The guidelines, which will appear in the June 1st issue of the American Journal of Respiratory and Critical Care Medicine and are available online Friday at http://www.atsjournals.org/toc/ajrccm/0/ja, are a new resource for an estimated 80,000 health professionals. They are supported by the Society of Critical Care Medicine, the American Association of Critical Care Nurses, the American College of Chest Physicians and the European Society of Intensive Care Medicine.
When a clinician is asked by the family of a critically ill patient to administer invasive interventions that the clinician believes will not benefit the patient, “such disagreements can present particular challenges, since they bring into conflict important interests of patients, clinicians and society,” Dr. White said. “The cases are difficult because there are generally no clear, substantive rules to appeal to and because ICU patients are especially vulnerable because of their overwhelming illness and lack of ability to seek out another doctor if they disagree with the plan.”

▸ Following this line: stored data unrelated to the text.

Lemma setState_refines s st : refines s (setState_events s st) (setState_left s st) (fun a => st = _wait_account_ -> a !! (s, setClose) = None).
Proof.
  destruct st; cbn [setState_events setState_left].
  - apply (refines_remove s setClose).
  - intros t a Ht Hs Ha. by apply (refines_add s setClose); [..|apply Ha].
  - apply (refines_clear s setClose).
  - intros t a Ht Hs _. destruct (Ht) as [l Hl]. unfold setState_events, setState_left. change EVENT_USER_SESSION_CLOSE with (type_of setClose). rewrite (hasEvent_tracks l t a Hl).
    case_bool_decide as Ha.
    + destruct (modify_tracks s setClose _WAIT_CLOSE_TIME_ t a Ht Hs) as (t' & E & Ht' & D). exists t'. split_and!; [done| |done].
      destruct Ha as [dl Ha]. rewrite Ha. replace (<[_ := _]> a) with (alter (postpone _WAIT_CLOSE_TIME_) (s, setClose) a); [done|].
      apply map_eq. intros k. destruct (decide (k = (s, setClose))) as [->|Hne]; [by rewrite lookup_alter_eq, lookup_insert_eq, Ha|by rewrite lookup_alter_ne, lookup_insert_ne].
    + apply eq_None_not_Some in Ha. rewrite Ha. by apply (refines_add s setClose).
Qed.
Lemma ping_refines s (pre : Left -> Prop) : refines s (parsePingMsg s) (ping_left s) pre.
Proof.
  intros t a Ht Hs _. unfold parsePingMsg. destruct (refines_clear s noPing (fun _ => True) t a Ht Hs I) as (t1 & E1 & Ht1 & D1).
  change EVENT_WAIT_PING_INFO with (type_of noPing). rewrite E1. cbn [obind].
  destruct (refines_add s noPing _NOPING_TIME_ 1 t1 _ Ht1 (known_object _ _ _ D1 Hs)) as (t2 & E2 & Ht2 & D2); [by rewrite lookup_delete_eq|].
  exists t2. split_and!; [exact E2| |congruence]. by rewrite insert_delete_eq in Ht2.
Qed.
Lemma login_refines s st : st <> _wait_account_ -> refines s (login_events s st) (login_left s st) (fun _ => True).
Proof.
  intros Hst t a Ht Hs _. unfold login_events, login_left.
  destruct (refines_bind s _ _ _ _ _ (setState_refines s st) (ping_refines s _) t a Ht Hs) as (t1 & E1 & Ht1 & D1); [done|].
  apply obind_done in E1 as (t0 & E0 & E1). rewrite E0. cbn [obind]. rewrite E1. cbn [obind].
  set (a1 := ping_left s _) in *. destruct (Ht1) as [l Hl]. change EVENT_PING_TIME_INFO with (type_of pingNotify). rewrite (hasEvent_tracks l t1 a1 Hl).
  case_bool_decide as Ha; [destruct Ha as [dl ->]; eauto|]. apply eq_None_not_Some in Ha. rewrite Ha.
  destruct (refines_add s pingNotify _PING_TIME_ (-1) t1 a1 Ht1 (known_object _ _ _ D1 Hs) Ha) as (t2 & E2 & Ht2 & D2).
  exists t2. split_and!; [exact E2|done|congruence].
Qed.

(** ** The gate and its timers *)
Section Facts.
Context (GSIdleMax : Z).
Abbreviation handle := (GateServer.handle GSIdleMax).
Abbreviation step := (step GSIdleMax).
Abbreviation runs := (Keepalive.runs GSIdleMax).
Implicit Types (g : Gate) (k : Keep).

Definition same_states g g' : Prop := forall s, m_state (session s g') = m_state (session s g).
Lemma on_session_state s f g s' : m_state (session s' (on_session s f g)) = if decide (s' = s) then m_state (f (session s g)) else m_state (session s' g).
Proof. rewrite session_on. by case_decide. Qed.
Lemma same_states_on s f g : (forall u, m_state (f u) = m_state u) -> same_states g (on_session s f g).
Proof. intros Hf s'. rewrite on_session_state. case_decide; [by subst|done]. Qed.
Lemma sessions_same g g' : sessions g' = sessions g -> same_states g g'.
Proof. intros E s. unfold session. by rewrite E. Qed.
Lemma kick_states (u n : Z) g : same_states g (kickUser u n g).1.
Proof. apply sessions_same. unfold kickUser. repeat case_match; done. Qed.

The guidelines emphasize that conflicts in the ICU can and should be prevented through early and intensive communication between the patient’s family and the health care team. When conflicts cannot be resolved with ongoing dialogue, the policy statement recommends early involvement of expert consultants, such as palliative care and ethics consultants, to help find a negotiated agreement. If a dispute remains unresolvable despite intensive communication and negotiation, the committee recommends a fair process of dispute resolution, involving a review of the case by a multidisciplinary ethics committee within the hospital, ongoing mediation, a second medical opinion, offering family the option to seek to transfer the patient to an alternate institution, and informing the family of their right to appeal to the courts.
“Families need to be given a voice regarding what treatments are consistent with the patient’s values and preferences, and physicians’ professional integrity also needs to be respected, meaning that they should not be compelled to administer treatments that violate good medical practice,” Dr. White said.
The policy statement also outlines innovative procedures for two additional situations. When families request treatment that is truly futile, meaning that it simply cannot accomplish its physiologic aims, the clinician should refuse to administer the treatment and should clearly explain the rationale behind the treatment decision. In addition, for situations in which medical urgency does not allow compliance with the longer dispute resolution process, the committee has provided expedited steps that, nevertheless, ensure a fair process.
“These guidelines provide clinicians with a framework to manage treatment disputes with an emphasis on procedural fairness, frequent communication, expert consultation and timeliness,” said co-chair Gabriel T. Bosslet, M.D., assistant professor of clinical medicine at the Charles Warren Fairbanks Center for Medical Ethics at Indiana University. “We hope that states will adopt laws similar to these guidelines, so that all sides in a particular dispute can have the resources they need to come to a resolution.”
Co-authors of the guidelines include Thaddeus M. Pope, Hamline University Law School; Gordon Rubenfeld, M.D., Sunnybrook Health Sciences Center; Bernard Lo, M.D., University of California, San Francisco; Robert Truog, M.D., Harvard Medical School; Cynthia Rushton, Ph.D., R.N., Johns Hopkins University; J. Randall Curtis, M.D., University of Washington; Dee W. Ford, M.D., Medical University of South Carolina; Molly Osborne, M.D., Portland VA Medical Center, Oregon Health Sciences University; Cheryl Misak, M.A., University of Toronto; David H. Au, M.D., VA Puget Sound Health Care System, University of Washington; Elie Azoulay, M.D., Ph.D., Saint Louis Teaching Hospital and Paris 7 University; Baruch Brody, Ph.D., Baylor College of Medicine; Brenda Fahy, M.D., University of Florida; Jesse Hall, M.D., University of Chicago; Jozef Kesecioglu, M.D., Ph.D., University Medical Center-Utrecht, the Netherlands; Alexander A. Kon, M.D., University of San Diego; and Kathleen Lindell, Ph.D., R.N., University of Pittsburgh.